Heart disease continues to be a leading cause of death worldwide. Healthy eating plays a significant role in controlling heart disease and reducing the risk factors associated with heart attacks and strokes.
“By prioritizing healthy eating, individuals can reduce their risk of heart disease,” says Kaveh Bookani, MD. “This includes choosing nutritious foods and avoiding unhealthy fats and excessive sodium.”
A heart-healthy diet incorporates the following foods:
- Vegetables
- Fruits
- Legumes
- Nuts
- Whole grains
- Fish
Dr. Bookani shares the following tips for supporting heart health through nutrition.
Choose a heart-healthy diet
Several diets have been proven effective in supporting heart health. These include:
- DASH diet: This diet focuses on consuming fruits, vegetables, whole grains, lean proteins and low-fat dairy products. It is particularly effective in lowering blood pressure.
- Mediterranean diet: This diet emphasizes consuming fruits, vegetables, whole grains, legumes, nuts and healthy fats like olive oil. It also includes moderate amounts of fish, poultry and red wine.
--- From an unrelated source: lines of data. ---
Lemma take_decision_section allow w :
  secure w -> guarded w (exec (take_decision allow) w) /\
  (forall id, allow = true -> eval (take_decision allow) w = Some id -> few (happened (exec (take_decision allow) w)) ->
              allowed id (happened (exec (take_decision allow) w))).
Proof.
  intros Hw. unfold take_decision, exec, eval. rewrite run_bind. cbn [gets fst snd].
  destruct (has_pending_request_ (screen w)) eqn:Eh; cbn [negb]; [|split; [reflexivity|done]].
  destruct allow; cbn; [|split; [by apply (screen_section ClearPendingRequest)|done]].
  set (w1 := with_happened _ _).
  assert (Hh : happened w1 = happened w ++ [Allowed (pending_request_id_ (screen w)) (request_text (screen w))]) by done.
  assert (Hpre : happened w `prefix_of` happened w1) by (rewrite Hh; by apply prefix_app_r). split.
  - split; [done|]. intros _. destruct Hw as [Hi Hs]. split; [done|]. intros Hf. specialize (Hs (few_prefix _ _ Hpre Hf)).
    apply (sound_grow w w1 [Allowed (pending_request_id_ (screen w)) (request_text (screen w))]); try done.
    + by constructor.
    + intros ssid id Hin. apply (names_prefix _ _ _ _ Hpre). by apply (sound_queue w Hs).
    + intros id text Hin. apply list_elem_of_singleton in Hin as [= -> ->]. apply (names_prefix _ _ _ _ Hpre). by apply (sound_screen w Hs).
    + intros s p Hin. by apply list_elem_of_singleton in Hin.
  - intros id _ [= <-] Hf. destruct Hw as [_ Hs]. destruct (sound_screen w (Hs (few_prefix _ _ Hpre Hf)) Eh) as (c & Hc & Ht).
    exists c. rewrite <- Ht. split; [by apply (in_prefix _ _ _ Hpre)|]. apply elem_of_app. right. by apply list_elem_of_singleton.
Qed.

Lemma decide_right allow : right any nothing (Decide (E := E) allow).
Proof.
  unfold Decide, atomic. cbn [pbind].
  apply right_section with (F' := fun r l => match r with Some id => allow = true -> few l -> allowed id l | None => True end); [done| |].
  - intros w Hw _. destruct (take_decision_section allow w Hw) as [H1 H2]. split; [done|].
    destruct (eval (take_decision allow) w) as [id|]; [|done]. intros Ha. by apply H2.
  - intros [id|]; [|by apply right_done].
    apply right_bind with (Q := nothing); [|intros ok; destruct ok; [by apply right_done|apply error_right]].
    unfold wifi_pending_decision. destruct allow; cbn [negb].
    + intros w Hw HF. refine (right_bind _ _ _ _ _ (approve_right id) _ w Hw (HF eq_refl)).
      intros a. by apply right_done.
    + unfold atomic. cbn [pbind]. apply right_section with (F' := fun _ => any); [| |by intros; apply right_done].
      * intros l l' Hp. by intros.
      * intros w Hw _. split; [|done]. apply (guarded_grow w _ []); try done; cbn; [by rewrite app_nil_r|by intros ? ? ?%not_elem_of_nil..].
Qed.

Lemma tap_right tap : right any nothing (on_tap (E := E) tap).
Proof.
  destruct tap as [s p| |]; [|apply decide_right..]. cbn [on_tap]. unfold OnConnectClicked, atomic. cbn [pbind].
  set (c := {| Connectivity.ssid := s; password := p |}).
  apply right_section with (F' := fun _ l => few l -> justified l (c_str s) (c_str p)); [done| |].
  - intros w Hw _. split.
    + refine (named_screen (SetConnectError EmptyString) [Typed c] w Hw _ _); [by constructor|].
      intros Hh Hf. by apply (sound_screen w); [apply Hw|].
    + intros _. exists c. split_and!; [done..|]. left. cbn. apply elem_of_app. right. by apply list_elem_of_singleton.
  - intros _. apply right_bind with (Q := nothing); [apply apply_right|]. intros ok. destruct ok; [by apply right_done|apply error_right].
Qed.

Lemma named_queue hooked s id w :
  secure w -> (few (happened w) -> names (happened w) id (c_str s)) ->
  guarded w (exec (call_ui hooked (OnCredentialsPending s id)) w).
Proof.
  intros Hw Hn. destruct hooked; [|reflexivity]. cbn. split; [done|]. intros _. destruct Hw as [Hi Hs]. split; [done|].
  intros Hf. specialize (Hs Hf). apply (sound_grow w _ []); try done; cbn; try (by rewrite app_nil_r).
  - intros Hh. by apply (sound_screen w Hs).
  - intros s' id' Hin. rewrite elem_of_app, list_elem_of_singleton in Hin.
    destruct Hin as [Hin|[= -> ->]]; [by apply (sound_queue w Hs)|by apply Hn].
  - by intros ? ? ?%not_elem_of_nil.
  - by intros ? ? ?%not_elem_of_nil.
Qed.

Lemma recovery_request_right s p : right any nothing (HandleRecoveryRequest (E := E) s p).
Proof.
  unfold HandleRecoveryRequest, atomic. cbn [pbind].
  apply right_section with (F' := fun r l => match r with Some id => few l -> names l id (c_str s) | None => True end); [done| |].
  - intros w Hw _. destruct (submit_section s p w Hw) as [H1 H2]. split; [done|].
    destruct (eval (submit_request s p) w) as [id|]; [|done]. by apply H2.
  - intros [id|]; [|by apply right_done].
    assert (Hl : lasting (fun l => few l -> names l id (c_str s))).
    { apply lasting_few. intros l l'. by apply names_prefix. }
    apply right_inert; [done|auto with inert|]. intros hooked. apply right_section with (F' := fun _ => any); [done| |by intros; apply right_done].
    intros w Hw HF. split; [|done]. by apply named_queue.
Qed.

Lemma form_right len conn : right any nothing (HandlePostConnect (E := E) recv len conn ;;! Done tt).
Proof.
  unfold HandlePostConnect. destruct (_ || _); [by apply right_done|]. destruct (eval _ conn) as [body| |]; [|by apply right_done..].
  apply right_bind with (Q := nothing); [|by intros; apply right_done].
  unfold atomic. cbn [pbind].
  apply right_section with (F' := fun (first_run_form : bool) _ => first_run_form = false); [done| |].
  - intros w Hw _. split; [apply inert_guarded; auto with inert|]. apply Hw.
  - intros first. intros w Hw ->. cbn [negb]. by apply recovery_request_right.
Qed.

Lemma clear_pending_guarded w :
  secure w -> guarded w (exec (locked (modify (fun s => set_pending (Clear (pending_credentials s)) s))) w).
Proof. intros Hw. apply (guarded_grow w _ []); try done; cbn; [by rewrite app_nil_r|by intros ? ? ?%not_elem_of_nil..]. Qed.

Lemma on_event_right e : right any nothing (OnEvent (E := E) e).
Proof.
  destruct e as [| | | |ip]; cbn [OnEvent].
  - steps.
  - unfold on_sta_disconnected, atomic. cbn [pbind]. apply right_inert; [done| |intros [[[[] []] [delay|]] hooked]; steps].
    apply locked_inert. intros s. unfold on_disconnected, bind, modify, get. cbn.
    destruct (OnDisconnected _ _). by split.
  - unfold on_ap_sta_connected. steps.
  - unfold on_ap_sta_disconnected. steps.
  - unfold on_got_ip, atomic. cbn [pbind]. apply right_inert; [done|auto with inert|]. intros _.
    apply right_inert; [done|auto with inert|]. intros [server hooked].
    apply right_bind with (Q := fun _ => any); [destruct server; steps|]. intros _.
    apply right_section with (F' := fun _ => any); [done| |intros; steps].
    intros w Hw _. split; [|done]. by apply clear_pending_guarded.
Qed.

Lemma connect_stored_right : right any nothing (connect_stored (E := E)).
Proof. unfold connect_stored. steps. Qed.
- Ornish diet: This is a low-fat and plant-based diet. It advocates making small lifestyle changes to improve heart health and overall well-being.
- Healthy Eating Index: This diet is based on the recommendations of the United States Department of Agriculture. It emphasizes a balanced intake of all food groups.
Watch your sodium intake
High sodium intake is linked to an increased risk of heart disease and high blood pressure. To maintain heart health, stick to 1,500 mg or less of sodium each day.
“To stay within the recommendations, you really have to be mindful of the sodium content of foods, especially in processed, prepackaged and restaurant foods,” Dr. Bookani says.
Choose good dietary fats
Not all fats are created equal, and it is essential to make wise choices when it comes to dietary fats. Avoid or limit the following fats:
- Saturated fats are found in animal-based products, such as meat, cheese, ice cream, butter and lard. These can increase LDL or "bad" cholesterol levels.
- Trans fats are often found in fried foods and baked goods. They raise "bad" cholesterol and increase the risk of diabetes.
Monounsaturated fats, or MUFAs, and polyunsaturated fats, or PUFAs, can lower LDL cholesterol levels and reduce the risk of heart disease. Good sources of MUFAs and PUFAs include:
- Avocado, olive, sesame, safflower and peanut oils
- Avocados
- Peanut butter
- Nuts and seeds
- Fatty fish
Incorporate fish
The American Heart Association recommends eating fish at least twice a week. Regularly consuming fatty fish has been shown to reduce your risk of heart attack and stroke.
“Fish is an excellent source of omega-3 fatty acids, which provide numerous cardiovascular benefits,” Dr. Bookani says.
Fish that contain the highest amounts of omega-3 fatty acids include:
- Salmon
- Mackerel
- Sardines
- Trout
- Anchovies
Limit alcohol and caffeine
Moderation is key when it comes to alcohol and caffeine consumption. Women should limit alcohol intake to no more than one drink per day, while men should limit it to one to two drinks per day.
As for caffeine, coffee and tea can be enjoyed in moderation, while energy drinks should be avoided due to their high caffeine content.
Keep it simple
Ultimately, common-sense eating habits can go a long way in helping our hearts remain healthy.
“Moderation continues to be the best approach to maintaining a heart-healthy diet,” Dr. Bookani says. “Making simple changes to your diet and sustaining them over time can help keep you and your family healthy.”